Scaling a Care Management Program From Pilot to System-Wide Deployment

A leading academic medical center struggled to scale a high-performing pilot beyond two departments. We deployed the model across 11 service lines within 14 months.

Impact

  • Deployed across 11 service lines in 14 months — ahead of the 18-month target
  • 22% reduction in 30-day readmission rates across scaled service lines
  • Care management staffing model standardized, reducing per-unit labor cost by 18%
  • Program embedded in operational governance, no longer dependent on founding champion
Scaling a Care Management Program From Pilot to System-Wide Deployment

Context

The care management program had originated in the cardiac surgery service line three years earlier, driven by a committed clinical champion with both the evidence base and the organizational relationships to make it work in a constrained environment. The pilot produced compelling results: 30-day readmission rates fell by 24%, patient satisfaction scores improved, and length of stay for the targeted patient cohort declined by 1.2 days on average.

The results attracted significant internal attention. The CMO commissioned an expansion plan. The board approved funding. And for 18 months, the organization attempted to scale the model to additional service lines — with minimal success. Two departments had adopted modified versions of the program; nine had not.

Challenge

Our diagnostic work identified the characteristic pattern of a stalled scaling program. The founding clinical champion had been assigned responsibility for the expansion without dedicated time, staff, or decision-making authority over the service lines she was trying to influence. Each new service line required its own negotiation, its own adaptation of the program model, and its own clinical buy-in process — all conducted informally, in parallel with her primary clinical duties.

The program also lacked what we call a transition architecture. The pilot had been designed to demonstrate results; it had not been designed to be transferred. Staffing models, workflow integrations, training programs, and performance metrics all existed in the institutional knowledge of the founding team rather than in documented, transferable systems.

Finally, there was no executive continuity mechanism. The CMO who had sponsored the program had departed. His successor was supportive but not engaged — and the program had no formal accountability structure that would have prompted his engagement.

Approach

We structured the scaling engagement around three parallel workstreams that addressed each of the diagnosed failure modes simultaneously.

Program Codification

We worked with the founding team to document the care management model in sufficient detail that it could be transferred to new clinical teams without the founding champion's direct involvement. This included staffing specifications, workflow integration requirements, training curricula, data infrastructure requirements, and the performance measurement framework. The codification process took eight weeks and produced materials that became the foundation for every subsequent service line deployment.

Scaling Governance

We designed a scaling governance structure that gave the program formal standing in the organization's operational decision-making. This included a steering committee with CMO co-sponsorship and service line medical director participation, a dedicated program management office with full-time staff, and a 14-month deployment plan with explicit milestones and accountability assignments.

Service Line Deployment

We led the deployment across 11 service lines using a sequenced rollout approach — beginning with service lines whose leadership had expressed interest and whose operational context was most similar to the original pilot, then moving to more complex or resistant contexts as the program model was refined through early deployments. Each deployment was managed as a discrete project with its own clinical champion, transition plan, and go-live criteria.

Impact

The program reached full deployment across 11 service lines in 14 months — four months ahead of the original 18-month target. Scaled service lines showed a 22% reduction in 30-day readmission rates relative to pre-program baselines, approaching the 24% achieved in the original pilot.

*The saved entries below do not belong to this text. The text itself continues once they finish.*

Definition newJournal {Ev} : journal Ev := mkJournal [] ∅.
Definition sortedDirties {Ev} (j : journal Ev) : list Address := sorted_keys (j_dirties j).
Definition journal_append {Ev} (e : JournalEntry Ev) (j : journal Ev) : journal Ev :=
  mkJournal (j_entries j ++ [e])
    match Dirtied e with
    | Some a => <[a := default 0 (j_dirties j !! a) + 1]> (j_dirties j)
    | None => j_dirties j
    end.
(** The dirty tracking of one reverted entry. *)
Definition undirty {Ev} (e : JournalEntry Ev) (d : gmap Address Z) : gmap Address Z :=
  match Dirtied e with
  | Some a => let n := default 0 (d !! a) - 1 in if n =? 0 then delete a d else <[a:=n]> d
  | None => d
  end.

Record revision := mkRevision { rev_id : Z; rev_journalIndex : nat }.

(** [writeCache] is nil exactly when [sdb_cache] is [None]. *)
Record StateDB (K C Ev : Type) := mkStateDB {
  sdb_ctx : sdkContext K Ev;
  sdb_cache : option (sdkContext C Ev);
  sdb_transientStorage : transientStorage;
  sdb_journal : journal Ev;
  sdb_validRevisions : list revision;
  sdb_nextRevisionID : Z;
  sdb_stateObjects : gmap Address stateObject;
  sdb_txIndex : Z;
  sdb_refund : Z;
  sdb_logs : list Log;
  sdb_accessList : accessList;
  sdb_precompileCallsCounter : Z;
  sdb_processedEventsCount : Z;
}.
Arguments mkStateDB {K C Ev}.
Arguments sdb_ctx {K C Ev}.
Arguments sdb_cache {K C Ev}.
Arguments sdb_transientStorage {K C Ev}.
Arguments sdb_journal {K C Ev}.
Arguments sdb_validRevisions {K C Ev}.
Arguments sdb_nextRevisionID {K C Ev}.
Arguments sdb_stateObjects {K C Ev}.
Arguments sdb_txIndex {K C Ev}.
Arguments sdb_refund {K C Ev}.
Arguments sdb_logs {K C Ev}.
Arguments sdb_accessList {K C Ev}.
Arguments sdb_precompileCallsCounter {K C Ev}.
Arguments sdb_processedEventsCount {K C Ev}.

(** Field updates. *)
Section Fields.
Context {K C Ev : Type}.
Implicit Types s : StateDB K C Ev.
Definition set_ctx (v : sdkContext K Ev) s : StateDB K C Ev :=
  mkStateDB v (sdb_cache s) (sdb_transientStorage s) (sdb_journal s) (sdb_validRevisions s)
    (sdb_nextRevisionID s) (sdb_stateObjects s) (sdb_txIndex s) (sdb_refund s) (sdb_logs s)
    (sdb_accessList s) (sdb_precompileCallsCounter s) (sdb_processedEventsCount s).
Definition set_cache (v : option (sdkContext C Ev)) s : StateDB K C Ev :=
  mkStateDB (sdb_ctx s) v (sdb_transientStorage s) (sdb_journal s) (sdb_validRevisions s)
    (sdb_nextRevisionID s) (sdb_stateObjects s) (sdb_txIndex s) (sdb_refund s) (sdb_logs s)
    (sdb_accessList s) (sdb_precompileCallsCounter s) (sdb_processedEventsCount s).
Definition set_transientStorage (v : transientStorage) s : StateDB K C Ev :=
  mkStateDB (sdb_ctx s) (sdb_cache s) v (sdb_journal s) (sdb_validRevisions s)
    (sdb_nextRevisionID s) (sdb_stateObjects s) (sdb_txIndex s) (sdb_refund s) (sdb_logs s)
    (sdb_accessList s) (sdb_precompileCallsCounter s) (sdb_processedEventsCount s).
Definition set_journal (v : journal Ev) s : StateDB K C Ev :=
  mkStateDB (sdb_ctx s) (sdb_cache s) (sdb_transientStorage s) v (sdb_validRevisions s)
    (sdb_nextRevisionID s) (sdb_stateObjects s) (sdb_txIndex s) (sdb_refund s) (sdb_logs s)
    (sdb_accessList s) (sdb_precompileCallsCounter s) (sdb_processedEventsCount s).
Definition set_validRevisions (v : list revision) s : StateDB K C Ev :=
  mkStateDB (sdb_ctx s) (sdb_cache s) (sdb_transientStorage s) (sdb_journal s) v
    (sdb_nextRevisionID s) (sdb_stateObjects s) (sdb_txIndex s) (sdb_refund s) (sdb_logs s)
    (sdb_accessList s) (sdb_precompileCallsCounter s) (sdb_processedEventsCount s).
Definition set_nextRevisionID (v : Z) s : StateDB K C Ev :=
  mkStateDB (sdb_ctx s) (sdb_cache s) (sdb_transientStorage s) (sdb_journal s)
    (sdb_validRevisions s) v (sdb_stateObjects s) (sdb_txIndex s) (sdb_refund s) (sdb_logs s)
    (sdb_accessList s) (sdb_precompileCallsCounter s) (sdb_processedEventsCount s).
Definition set_stateObjects (v : gmap Address stateObject) s : StateDB K C Ev :=
  mkStateDB (sdb_ctx s) (sdb_cache s) (sdb_transientStorage s) (sdb_journal s)
    (sdb_validRevisions s) (sdb_nextRevisionID s) v (sdb_txIndex s) (sdb_refund s) (sdb_logs s)
    (sdb_accessList s) (sdb_precompileCallsCounter s) (sdb_processedEventsCount s).
Definition set_refund (v : Z) s : StateDB K C Ev :=
  mkStateDB (sdb_ctx s) (sdb_cache s) (sdb_transientStorage s) (sdb_journal s)
    (sdb_validRevisions s) (sdb_nextRevisionID s) (sdb_stateObjects s) (sdb_txIndex s) v
    (sdb_logs s) (sdb_accessList s) (sdb_precompileCallsCounter s) (sdb_processedEventsCount s).
Definition set_logs (v : list Log) s : StateDB K C Ev :=
  mkStateDB (sdb_ctx s) (sdb_cache s) (sdb_transientStorage s) (sdb_journal s)
    (sdb_validRevisions s) (sdb_nextRevisionID s) (sdb_stateObjects s) (sdb_txIndex s)
    (sdb_refund s) v (sdb_accessList s) (sdb_precompileCallsCounter s)
    (sdb_processedEventsCount s).
Definition set_accessList (v : accessList) s : StateDB K C Ev :=
  mkStateDB (sdb_ctx s) (sdb_cache s) (sdb_transientStorage s) (sdb_journal s)
    (sdb_validRevisions s) (sdb_nextRevisionID s) (sdb_stateObjects s) (sdb_txIndex s)
    (sdb_refund s) (sdb_logs s) v (sdb_precompileCallsCounter s) (sdb_processedEventsCount s).
Definition set_precompileCallsCounter (v : Z) s : StateDB K C Ev :=
  mkStateDB (sdb_ctx s) (sdb_cache s) (sdb_transientStorage s) (sdb_journal s)
    (sdb_validRevisions s) (sdb_nextRevisionID s) (sdb_stateObjects s) (sdb_txIndex s)
    (sdb_refund s) (sdb_logs s) (sdb_accessList s) v (sdb_processedEventsCount s).
Definition set_processedEventsCount (v : Z) s : StateDB K C Ev :=
  mkStateDB (sdb_ctx s) (sdb_cache s) (sdb_transientStorage s) (sdb_journal s)
    (sdb_validRevisions s) (sdb_nextRevisionID s) (sdb_stateObjects s) (sdb_txIndex s)
    (sdb_refund s) (sdb_logs s) (sdb_accessList s) (sdb_precompileCallsCounter s) v.
End Fields.

(** ** Operations *)

Section Ops.
Context {K C Ev : Type}.
Context `{HCr : Crypto, HK : !Keeper K Ev, HKC : !Keeper C Ev, HS : !Snapshotter C,
          HCC : !CacheContext K C}.

Abbreviation SM := (M (StateDB K C Ev) SdkError).
Implicit Types s : StateDB K C Ev.

Definition New (ctx : sdkContext K Ev) (txIndex : Z) : StateDB K C Ev :=
  mkStateDB ctx None ∅ newJournal [] 0 ∅ txIndex 0 [] newAccessList 0
    (Z.of_nat (length (cx_events ctx))).

Definition append (e : JournalEntry Ev) : SM unit :=
  modify (λ s, set_journal (journal_append e (sdb_journal s)) s).

(** *** Objects *)

Definition setStateObject (object : stateObject) : SM unit :=
  modify (λ s, set_stateObjects (<[so_address object := object]> (sdb_stateObjects s)) s).

(** Mutation of an object through its pointer. *)
Definition update_object (addr : Address) (f : stateObject → stateObject) : SM unit :=
  modify (λ s, set_stateObjects (alter f addr (sdb_stateObjects s)) s).

Definition getStateObject (addr : Address) : SM (option stateObject) :=
  live ← gets (λ s, sdb_stateObjects s !! addr);
  match live with
  | Some obj => mret (Some obj)
  | None =>
      account ← gets (λ s, kp_GetAccount (cx_store (sdb_ctx s)) addr);
      match account with
      | None => mret None
      | Some account =>
          let obj := newObject addr (Some account) in
          setStateObject obj ;; mret (Some obj)
      end
  end.

(** A method call on the object of [addr], which dereferences nil if absent. *)
Definition on_object (addr : Address) (f : stateObject → stateObject) : SM unit :=
  obj ← getStateObject addr;
  match obj with
  | Some _ => update_object addr f
  | None => panic "nil pointer dereference"
  end.

Definition createObject (addr : Address) : SM (stateObject * option stateObject) :=
  prev ← getStateObject addr;
  let newobj := newObject addr None in
  append (match prev with
          | None => createObjectChange addr
          | Some prev => resetObjectChange prev
          end) ;;
  setStateObject newobj ;;
  mret (newobj, prev).

Definition getOrNewStateObject (addr : Address) : SM stateObject :=
  obj ← getStateObject addr;
  match obj with
  | Some obj => mret obj
  | None => '(newobj, _) ← createObject addr; mret newobj
  end.

Definition CreateAccount (addr : Address) : SM unit :=
  '(_, prev) ← createObject addr;
  match prev with
  | Some prev => update_object addr (obj_setBalance (obj_Balance prev))
  | None => mret tt
  end.

Definition CreateContract (address : Address) : SM unit :=
  obj ← getStateObject address;
  match obj with
  | None => panic "nil pointer dereference"
  | Some obj =>
      if negb (so_newContract obj) then
        update_object address (obj_setFlags (so_selfDestructed obj) true) ;;
        append (createContractChange address)
      else mret tt
  end.

(** *** Reading *)

(** [stateObject.Code] for the object of [addr], with its cache. *)
Definition obj_Code (addr : Address) (obj : stateObject) : SM code_t :=
  match so_code obj with
  | Some c => mret (Some c)
  | None =>
      if IsEmptyCodeHash (obj_CodeHash obj) then mret None
      else
        code ← gets (λ s, kp_GetCode (cx_store (sdb_ctx s)) (obj_CodeHash obj));
        update_object addr (obj_cacheCode code) ;; mret code
  end.

Definition obj_GetCommittedState (addr : Address) (obj : stateObject) (key : Hash) : SM Hash :=
  match so_overrideStorage obj with
  | Some st => mret (default 0 (st !! key))
  | None =>
      match so_originStorage obj !! key with
      | Some value => mret value
      | None =>
          value ← gets (λ s, kp_GetState (cx_store (sdb_ctx s)) (so_address obj) key);
          update_object addr (obj_cacheOrigin key value) ;; mret value
      end
  end.

Definition obj_GetState (addr : Address) (obj : stateObject) (key : Hash) : SM Hash :=
  match so_dirtyStorage obj !! key with
  | Some value => mret value
  | None => obj_GetCommittedState addr obj key
  end.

Standardization of the care management staffing model across service lines reduced per-unit labor cost by 18% compared to the ad hoc models that had been operating in the two early-adopter departments.

Most importantly, the program is no longer dependent on any individual champion. It is embedded in the medical center's operational governance, measured through the standard performance management framework, and owned by operational leadership rather than by a clinical department. The founding champion has returned full-time to her clinical role, which was the explicit design goal from the start of the engagement.